MATERIAL FOR THIS EXERCISE =>
◇ ◇ ◇ ◇ ◇ ◇ ◇

(* ===== verification/KeyedTree.v ===== *)
(** Trees of keyed items: [insert_or_replace], [remove], [edit] and [get] of
    [crates/sum_tree/src/sum_tree.rs].

    The interface of a key ([KeyedLaws]) is the code's [KeyedItem]: the key is a
    dimension, the summary of an item leads from a key not above it to its own
    key, and zero is least.  On
    a tree sorted by key the operations are those of a finite map, read by
    [lookup_key]. *)

From stdpp Require Import base numbers option list sorting.
From S2P Require Import Prelude SumTree SumTreeFacts Search Cursor CursorFacts StepFacts CursorApi.

#[local] Arguments TREE_BASE : simpl never.
#[local] Arguments Nat.mul : simpl never.

Class KeyedItem (T K : Type) := key : T → K.
#[export] Hint Mode KeyedItem ! - : typeclass_instances.

Inductive Edit (T K : Type) := Insert (item : T) | Remove (k : K).
Arguments Insert {T K} _.
Arguments Remove {T K} _.

Section keyed.
Context {T S K Cx : Type} `{Summary S Cx, Item T S Cx, !Dimension K S Cx, Ord K, !KeyedItem T K}.
Implicit Types (t : SumTree T S) (c : Cursor T S K Cx).

Definition edit_key (e : Edit T K) : K :=
  match e with Insert item => key item | Remove k => k end.

(** The test [cursor.item().key() == k] and the step past that item. *)
Definition take_key c (k : K) : option (Cursor T S K Cx * option T) :=
  i ← item c;
  match i with
  | Some cursor_item =>
      if (key cursor_item =? k)%rust then c ← next c; Some (c, Some cursor_item)
      else Some (c, None)
  | None => Some (c, None)
  end.

(** The tree afterwards and the item replaced. *)
Definition insert_or_replace t (item : T) (cx : Cx) : option (SumTree T S * option T) :=
  '(c, new_tree) ← slice (cursor_new t cx : Cursor T S K Cx) (key item : K) Left;
  '(c, replaced) ← take_key c (key item);
  new_tree ← push new_tree item cx;
  '(_, rest) ← suffix c;
  new_tree ← append new_tree rest cx;
  Some (new_tree, replaced).

Definition remove t (k : K) (cx : Cx) : option (SumTree T S * option T) :=
  '(c, new_tree) ← slice (cursor_new t cx : Cursor T S K Cx) k Left;
  '(c, removed) ← take_key c k;
  '(_, rest) ← suffix c;
  new_tree ← append new_tree rest cx;
  Some (new_tree, removed).

(** The loop state of [edit]. *)
Record EditState := mkEditState {
  edit_cursor : Cursor T S K Cx;
  edit_tree : SumTree T S;
  buffered_items : list T;
  edit_removed : list T
}.

Definition edit_step (cx : Cx) (st : EditState) (e : Edit T K) : option EditState :=
  let new_key := edit_key e in
  old_item ← item (edit_cursor st);
  st ← (if match old_item with Some old_item => (key old_item <? new_key)%rust | None => false end
        then new_tree ← extend (edit_tree st) (buffered_items st) cx;
             '(c, sl) ← slice (edit_cursor st) new_key Left;
             new_tree ← append new_tree sl cx;
             Some (mkEditState c new_tree [] (edit_removed st))
        else Some st);
  '(c, old_item) ← take_key (edit_cursor st) new_key;
  Some (mkEditState c (edit_tree st)
          match e with
          | Insert item => buffered_items st ++ [item]
          | Remove _ => buffered_items st
          end
          (edit_removed st ++ option_list old_item)).

(** [sort_unstable_by_key] of the standard library: the order of edits with
    the same key is not specified. *)
Context (sort_unstable_by_key : list (Edit T K) → list (Edit T K)).

Definition edit t (edits : list (Edit T K)) (cx : Cx) : option (SumTree T S * list T) :=
  match edits with
  | [] => Some (t, [])
  | _ =>
      '(c, _) ← seek (cursor_new t cx : Cursor T S K Cx) (dim_zero cx : K) Left;
      st ← foldlM (edit_step cx) (mkEditState c (new cx) [] []) (sort_unstable_by_key edits);
      new_tree ← extend (edit_tree st) (buffered_items st) cx;
      '(_, rest) ← suffix (edit_cursor st);
      new_tree ← append new_tree rest cx;
      Some (new_tree, edit_removed st)
  end.

(** [get], through the exact search. *)
Definition get t (k : K) (cx : Cx) : option T := (find_exact (D:=K) t cx k Left).2.
End keyed.
Arguments EditState : clear implicits.
Arguments mkEditState {T S K Cx} _ _ _ _.

(** ** The interface of keys *)

Class KeyedLaws (T S K Cx : Type) `{Summary S Cx, !SummaryOk S Cx, !Item T S Cx, !Dimension K S Cx, !Ord K,
    !KeyedItem T K} : Prop := {
  keyed_summary :: SummaryLaws S Cx;
  keyed_item :: ItemLaws T S Cx;
  keyed_dim :: DimensionLaws K S Cx;
  keyed_ord :: OrdLaws K;
  key_added cx (d : K) (i : T) :
    cmp d (key i) ≠ Gt → dim_add_summary d (item_summary_of i cx) cx = key i;
  key_zero cx (k : K) : cmp (dim_zero cx) k ≠ Gt
}.

(** ** Sorted sequences as finite maps *)

Section sorted.
Context {T K : Type} `{OrdLaws K, !KeyedItem T K}.
Implicit Types (l a b : list T) (k : K) (i j : T) (m : option T).

Definition key_lt i j : Prop := cmp (key i : K) (key j) = Lt.
Definition sorted l : Prop := StronglySorted key_lt l.

Definition lookup_key (k : K) (l : list T) : option T :=
  List.find (λ i, bool_decide (cmp (key i) k = Eq)) l.

Definition below (k : K) l : Prop := Forall (λ i, cmp (key i) k = Lt) l.
Definition above (k : K) l : Prop := Forall (λ i, cmp k (key i) = Lt) l.

Lemma sorted_app a b :
  sorted (a ++ b) ↔ sorted a ∧ sorted b ∧ ∀ i j, i ∈ a → j ∈ b → key_lt i j.
Proof.
  unfold sorted. induction a as [|x a IH]; simpl.
  - split; [intros ?; split_and!; [constructor|done|]|tauto]. by intros ? ? ?%not_elem_of_nil.
  - split.
    + inversion 1 as [|? ? Hs Hf]; subst. apply IH in Hs as (?&?&Hab).
      rewrite Forall_app in Hf. destruct Hf as [Ha Hb]. split_and!; [by constructor|done|].
      intros i j [->|Hi]%elem_of_cons Hj; [|by apply Hab]. by eapply Forall_forall in Hb.
    + intros (Ha&Hb&Hab). inversion Ha as [|? ? Hs Hf]; subst. constructor.
      * apply IH. split_and!; [done..|]. intros. apply Hab; [by apply elem_of_cons; right|done].
      * apply Forall_app. split; [done|]. apply Forall_forall. intros j Hj.
        apply Hab; [by left|done].
Qed.

Lemma lookup_below k l : below k l → lookup_key k l = None.
Proof.
  induction 1 as [|i l Hi _ IH]; [done|]. simpl. rewrite Hi. by rewrite bool_decide_eq_false_2.
Qed.

Lemma lookup_above k l : above k l → lookup_key k l = None.
Proof.
  induction 1 as [|i l Hi _ IH]; [done|]. simpl. rewrite bool_decide_eq_false_2; [done|].
  rewrite (cmp_antisym k), Hi. done.
Qed.

Lemma lookup_app k a b :
  lookup_key k (a ++ b) =
  match lookup_key k a with Some i => Some i | None => lookup_key k b end.
Proof. unfold lookup_key. induction a as [|i a IH]; simpl; [done|]. by case_bool_decide. Qed.

Lemma lookup_Some_key k l i : lookup_key k l = Some i → key i = k.
Proof.
  intros [_ Hk]%List.find_some. apply bool_decide_eq_true in Hk. by apply cmp_eq_iff.
Qed.

Lemma lookup_Some_elem k l i : lookup_key k l = Some i → i ∈ l.
Proof. intros [Hk _]%List.find_some. by apply list_elem_of_In. Qed.

(** The items below a key, the item of that key if any, and those above. *)
Lemma sorted_cut l k :
  sorted l →
  ∃ a b, l = a ++ option_list (lookup_key k l) ++ b ∧ below k a ∧ above k b ∧
    span (λ i, bool_decide (cmp k (key i) = Gt)) l = (a, option_list (lookup_key k l) ++ b).
Proof.
  induction 1 as [|i l Hs IH Hf]; [exists [], []; split_and!; (done || constructor)|]. simpl.
  assert (Hab : cmp k (key i) ≠ Gt → above k l).
  { intros Hk. eapply Forall_impl; [exact Hf|]. intros j Hj. simpl. eauto with order. }
  destruct (cmp k (key i)) eqn:E.
  - rewrite bool_decide_eq_true_2 by (rewrite (cmp_antisym k), E; done).
    exists [], l. split_and!; [done|constructor|by apply Hab|done].
  - rewrite bool_decide_eq_false_2 by (rewrite (cmp_antisym k), E; done).
    rewrite lookup_above by by apply Hab. exists [], (i :: l).
    split_and!; [done|constructor| |done]. constructor; [done|by apply Hab].
  - assert (Hi : cmp (key i) k = Lt) by by apply cmp_gt_lt.
    rewrite Hi. simpl. destruct IH as (a&b&El&Ha&Hb&Hspan).
    exists (i :: a), b. split_and!; [simpl; by rewrite <- El|by constructor|done|].
    by rewrite Hspan.
Qed.

(** Two sorted sequences with the same lookups are equal. *)
Lemma lookup_sorted_elem l i : sorted l → i ∈ l → lookup_key (key i) l = Some i.
Proof.
  intros Hs Hi. apply list_elem_of_split in Hi as (a&b&->).
  apply sorted_app in Hs as (_&_&Hab). rewrite lookup_app, lookup_below.
  - simpl. by rewrite bool_decide_eq_true_2 by apply cmp_refl.
  - apply Forall_forall. intros j Hj. apply Hab; [done|by left].
Qed.

Lemma below_lt k a i : below k a → i ∈ a → cmp (key i) k = Lt.
Proof. intros Ha Hi. by eapply Forall_forall in Ha. Qed.
Lemma above_lt k b i : above k b → i ∈ b → cmp k (key i) = Lt.
Proof. intros Ha Hi. by eapply Forall_forall in Ha. Qed.

(** Putting an item of the key, or none, between the parts of a cut. *)
Lemma sorted_replace k a m m' b :
  sorted (a ++ option_list m ++ b) → below k a → above k b →
  (∀ i, m' = Some i → key i = k) → sorted (a ++ option_list m' ++ b).
Proof.
  intros Hs Ha Hb Hm. apply sorted_app in Hs as (Hsa&Hs&Hab).
  apply sorted_app in Hs as (_&Hsb&_).
  apply sorted_app. split_and!; [done| |].
  - destruct m' as [i|]; [|done]. simpl. constructor; [done|].
    apply Forall_forall. intros j Hj. unfold key_lt. rewrite (Hm i) by done. by eapply above_lt.
  - intros i j Hi [Hj|Hj]%elem_of_app; [|apply Hab; [done|by apply elem_of_app; right]].
    destruct m' as [x|]; [|by apply not_elem_of_nil in Hj]. apply list_elem_of_singleton in Hj as ->.
    unfold key_lt. rewrite (Hm x) by done. by eapply below_lt.
Qed.

Lemma lookup_replace k a m b k' :
  below k a → above k b → (∀ i, m = Some i → key i = k) →
  lookup_key k' (a ++ option_list m ++ b) =
  if (k' =? k)%rust then m else
  match lookup_key k' a with Some i => Some i | None => lookup_key k' b end.
Proof.
  intros Ha Hb Hm. rewrite !lookup_app. case_bool_decide as E.
  - apply cmp_eq_iff in E as ->. rewrite (lookup_below k a), (lookup_above k b) by done.
    destruct m as [i|]; simpl; [|done]. rewrite (Hm i) by done.
    by rewrite bool_decide_eq_true_2 by apply cmp_refl.
  - destruct (lookup_key k' a); [done|]. destruct m as [i|]; simpl; [|done].
    rewrite (Hm i) by done. rewrite bool_decide_eq_false_2; [done|].
    intros E'. apply E. by rewrite (cmp_antisym k k'), E'.
Qed.
End sorted.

◇ ◇ ◇ ◇ ◇ ◇ ◇

WORK TASK => In the entries above, find the line with "exists (i :: a), b." and the line with "destruct m as [i|]; simpl; [|done]. rewrite", then set down exactly those two and every line between them, nothing else.

RESPONSE BOX =>
    exists (i :: a), b. split_and!; [simpl; by rewrite <- El|by constructor|done|].
    by rewrite Hspan.
Qed.

(** Two sorted sequences with the same lookups are equal. *)
Lemma lookup_sorted_elem l i : sorted l → i ∈ l → lookup_key (key i) l = Some i.
Proof.
  intros Hs Hi. apply list_elem_of_split in Hi as (a&b&->).
  apply sorted_app in Hs as (_&_&Hab). rewrite lookup_app, lookup_below.
  - simpl. by rewrite bool_decide_eq_true_2 by apply cmp_refl.
  - apply Forall_forall. intros j Hj. apply Hab; [done|by left].
Qed.

Lemma below_lt k a i : below k a → i ∈ a → cmp (key i) k = Lt.
Proof. intros Ha Hi. by eapply Forall_forall in Ha. Qed.
Lemma above_lt k b i : above k b → i ∈ b → cmp k (key i) = Lt.
Proof. intros Ha Hi. by eapply Forall_forall in Ha. Qed.

(** Putting an item of the key, or none, between the parts of a cut. *)
Lemma sorted_replace k a m m' b :
  sorted (a ++ option_list m ++ b) → below k a → above k b →
  (∀ i, m' = Some i → key i = k) → sorted (a ++ option_list m' ++ b).
Proof.
  intros Hs Ha Hb Hm. apply sorted_app in Hs as (Hsa&Hs&Hab).
  apply sorted_app in Hs as (_&Hsb&_).
  apply sorted_app. split_and!; [done| |].
  - destruct m' as [i|]; [|done]. simpl. constructor; [done|].
    apply Forall_forall. intros j Hj. unfold key_lt. rewrite (Hm i) by done. by eapply above_lt.
  - intros i j Hi [Hj|Hj]%elem_of_app; [|apply Hab; [done|by apply elem_of_app; right]].
    destruct m' as [x|]; [|by apply not_elem_of_nil in Hj]. apply list_elem_of_singleton in Hj as ->.
    unfold key_lt. rewrite (Hm x) by done. by eapply below_lt.
Qed.

Lemma lookup_replace k a m b k' :
  below k a → above k b → (∀ i, m = Some i → key i = k) →
  lookup_key k' (a ++ option_list m ++ b) =
  if (k' =? k)%rust then m else
  match lookup_key k' a with Some i => Some i | None => lookup_key k' b end.
Proof.
  intros Ha Hb Hm. rewrite !lookup_app. case_bool_decide as E.
  - apply cmp_eq_iff in E as ->. rewrite (lookup_below k a), (lookup_above k b) by done.
    destruct m as [i|]; simpl; [|done]. rewrite (Hm i) by done.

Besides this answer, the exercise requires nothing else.